§ **WORK TO COMPLETE**: Your answer should consist solely of the lines from the first line of the data through the line with "(with_image (delete k))", each reproduced exactly.

*** Opening RAW DATA ***

Definition patched {T} (p : Patch T) (old : T) : T :=
  match p with Set_ v => v | Missing => old end.
Definition apply_image (seen : gset (Z * Z)) (i : ImageInput) : SyncM (gset (Z * Z)) :=
  '(id, _) ← resolve w (ii_item i) [] ;
  let k := (id, ImageType.to_i32 (ii_type i)) in
  require (negb (bool_decide (k ∈ seen))) "duplicate image identity" ;;
  old ← query (λ t, t_image t !! k) ;
  (if ii_remove i then
     match old with
     | Some _ => exec_all (with_image (delete k))
     | None => mret tt
     end
   else
     now ← Timestamp_now ;
     let set r := mk_Image (patched (ii_native i) (im_native r)) (im_db r)
                    (patched (ii_fresh i) (im_fresh r)) now in
     exec (match old with
           | Some _ => update_image k set
           | None => insert_image k (set (mk_Image None None "" now))
           end)) ;;
  mret ({[k]} ∪ seen).

(** *** Relations *)

Definition with_song_album (a : option Z) (r : Song) : Song :=
  mk_Song (so_name r) (so_sort_name r) a (so_track_number r) (so_disc_number r)
    (so_duration r) (so_can_play r) (so_popularity r) (so_tags r) (so_publish_time r)
    (so_added_at r).
(** The album of a song, which must be in the library of the song. *)
Definition resolve_album (song : Item) (album : option ItemRef) : SyncM (option Z) :=
  match album with
  | Some key =>
      '(id, a) ← resolve w key [ItemType.Album] ;
      require (bool_decide (i_library song = i_library a)) "song and album must share a library" ;;
      mret (Some id)
  | None => mret None
  end.
Definition put_song_album (id : Z) (song : Item) (album : option ItemRef) : SyncM unit :=
  a ← resolve_album song album ;
  exec (update_song id (with_song_album a)).

Definition apply_song_album (mask : Mask) (fresh : gset Z) (seen : gset Z) (i : SongInput) :
    SyncM (gset Z) :=
  match si_album i with
  | Missing => mret seen
  | Set_ album =>
      '(id, song) ← resolve w (en_item (si_entity i)) [ItemType.Song] ;
      if negb (bool_decide (id ∈ fresh)) && negb (allows mask "album_id") then mret seen else
      put_song_album id song album ;;
      mret ({[id]} ∪ seen)
  end.
Definition apply_song_albums (seen : gset Z) (i : SongAlbumInput) : SyncM (gset Z) :=
  '(id, song) ← resolve w (sa_song i) [ItemType.Song] ;
  require (negb (bool_decide (id ∈ seen))) "duplicate song album relation" ;;
  put_song_album id song (sa_album i) ;;
  mret ({[id]} ∪ seen).

(** [relations!], for the table it is instantiated with. *)
Record Relation := mk_Relation {
  re_owner : list ItemType.t;
  re_delete : Z → Tables → Tables;
  re_upsert : Z → Z → Z → Tables → result DbErr Tables
}.
Definition album_artists : Relation :=
  mk_Relation [ItemType.Album] delete_album_artists upsert_album_artist.
Definition song_artists : Relation :=
  mk_Relation [ItemType.Song] delete_song_artists upsert_song_artist.

Definition relation_target (owner : Item) (targets : gset Z) (target : ItemRef) :
    SyncM (gset Z) :=
  '(id, artist) ← resolve w target [ItemType.Artist] ;
  require (bool_decide (i_library artist = i_library owner)) "artist relation crosses libraries" ;;
  require (negb (bool_decide (id ∈ targets))) "duplicate relation target" ;;
  mret ({[id]} ∪ targets).
Definition apply_relation (rel : Relation) (owners : gset Z) (i : RelationInput) :
    SyncM (gset Z) :=
  '(id, owner) ← resolve w (ri_owner i) (re_owner rel) ;
  require (negb (bool_decide (id ∈ owners))) "duplicate relation owner" ;;
  targets ← fold_st (relation_target owner) ∅ (ri_targets i) ;
  (match ri_mode i with
   | Replace => exec_all (re_delete rel id)
   | Merge => mret tt
   end) ;;
  for_each (λ artist, now ← Timestamp_now ; exec (re_upsert rel id artist now))
    (elements targets) ;;
  mret ({[id]} ∪ owners).

(** *** Contents of mixes *)

Definition mix_member (acc : gset Z * list Z) (key : ItemRef) : SyncM (gset Z * list Z) :=
  let '(unique, songs) := acc in
  '(id, _) ← resolve w key [ItemType.Song] ;
  require (negb (bool_decide (id ∈ unique))) "duplicate_member" ;;
  mret ({[id]} ∪ unique, songs ++ [id]).
Definition insert_member (mix : Z) (order : Z) (song : Z) : SyncM Z :=
  now ← Timestamp_now ;
  exec (insert_mix_song mix song (mk_MixSong order now)) ;;
  mret (order + 1).
Definition wrap32 (x : Z) : Z := (x + 2147483648) mod 4294967296 - 2147483648.
Definition apply_contents (seen : gset Z) (i : MixContents) : SyncM (gset Z) :=
  require (match mc_mode i with Replace => true | Merge => false end)
    "ordered mix contents require replace" ;;
  '(id, _) ← resolve w (mc_mix i) [ItemType.Mix; ItemType.Radio] ;
  require (negb (bool_decide (id ∈ seen))) "duplicate mix contents" ;;
  found ← query (mix_of id) ;
  '(mix, _) ← lift (ok_or found (Custom "missing cache mix")) ;
  '(_, songs) ← fold_st mix_member (∅, []) (mc_songs i) ;
  exec_all (delete_mix_songs mix) ;;
  _ ← fold_st (insert_member mix) 0 songs ;
  let n := wrap32 (zlen songs) in
  exec (update_remote_mix id (λ r, mk_RemoteMix (rm_name r) (rm_description r) n (rm_mix_type r))) ;;
  now ← Timestamp_now ;
  exec (update_mix mix (λ x, mk_Mix (mx_name x) n (mx_mix_type x) (mx_sort_name x)
    (mx_description x) (mx_remote x) (mx_create x) now now)) ;;
  mret ({[id]} ∪ seen).

(** Rows read again after the relations are written. *)
Definition reread {R} (table : Tables → gmap Z R) (message : string) (acc : list (Z * R))
    (row : Z * R) : SyncM (list (Z * R)) :=
  r ← query (λ t, table t !! row.1) ;
  r ← lift (ok_or r (Custom message)) ;
  mret (acc ++ [(row.1, r)]).

(** ** [apply] *)

Definition apply (b : SyncBatch) : SyncM SyncResult :=
  let opt := sb_options b in
  '(_, libraries) ← fold_st (apply_library w) (∅, []) (sb_libraries b) ;
  acc ← allocate_group w [ItemType.Album] (e_item <$> sb_albums b) (∅, []) ;
  acc ← allocate_group w [ItemType.Artist] (e_item <$> sb_artists b) acc ;
  acc ← allocate_group w [ItemType.Song] (e_item <$> sb_songs b) acc ;
  '(_, items) ← allocate_group w [ItemType.Mix; ItemType.Radio]
                  (e_item <$> sb_remote_mixes b) acc ;
  '(_, albums) ← write_entities (bo_albums opt) (sb_albums b) ;
  '(_, artists) ← write_entities (bo_artists opt) (sb_artists b) ;
  '(fresh, songs) ← write_entities (bo_songs opt) (sb_songs b) ;
  '(_, remote_mixes) ← write_entities (bo_remote_mixes opt) (sb_remote_mixes b) ;
  lift (check_albums albums) ;;
  lift (check_artists artists) ;;
  lift (check_songs songs) ;;
  for_each mirror_mix remote_mixes ;;
  _ ← fold_st (apply_dynamic_input (bo_dynamics opt)) ∅ (sb_dynamics b) ;
  for_each default_dynamic items ;;
  _ ← fold_st apply_image ∅ (sb_images b) ;
  seen ← fold_st (apply_song_album (bo_songs opt) fresh) ∅ (sb_songs b) ;
  _ ← fold_st apply_song_albums seen (sb_song_albums b) ;
  _ ← fold_st (apply_relation album_artists) ∅ (sb_album_artists b) ;
  _ ← fold_st (apply_relation song_artists) ∅ (sb_song_artists b) ;
  _ ← fold_st apply_contents ∅ (sb_remote_mix_contents b) ;
  remote_mixes ← fold_st (reread t_remote_mix "missing remote mix") [] remote_mixes ;
  songs ← fold_st (reread t_song "missing song") [] songs ;
  mret (mk_SyncResult libraries items albums artists songs remote_mixes).

(** [sync_batch]: nothing is written unless all of it is. *)
Definition sync_batch `{BatchCodec} (b : SyncBatch) : SyncM SyncResult :=
  lift (check_batch b) ;;
  check_generation (w_generation w) ;;
  write (w_provider w) (fst <$> w_run w) ;;
  transaction
    (result ← apply b ;
     check_generation (w_generation w) ;;
     check_origin (w_provider w) (fst <$> w_run w) ;;
     mret result).

End apply.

*** Closing RAW DATA ***

§ **RESPONSE AREA**:
Definition patched {T} (p : Patch T) (old : T) : T :=
  match p with Set_ v => v | Missing => old end.
Definition apply_image (seen : gset (Z * Z)) (i : ImageInput) : SyncM (gset (Z * Z)) :=
  '(id, _) ← resolve w (ii_item i) [] ;
  let k := (id, ImageType.to_i32 (ii_type i)) in
  require (negb (bool_decide (k ∈ seen))) "duplicate image identity" ;;
  old ← query (λ t, t_image t !! k) ;
  (if ii_remove i then
     match old with
     | Some _ => exec_all (with_image (delete k))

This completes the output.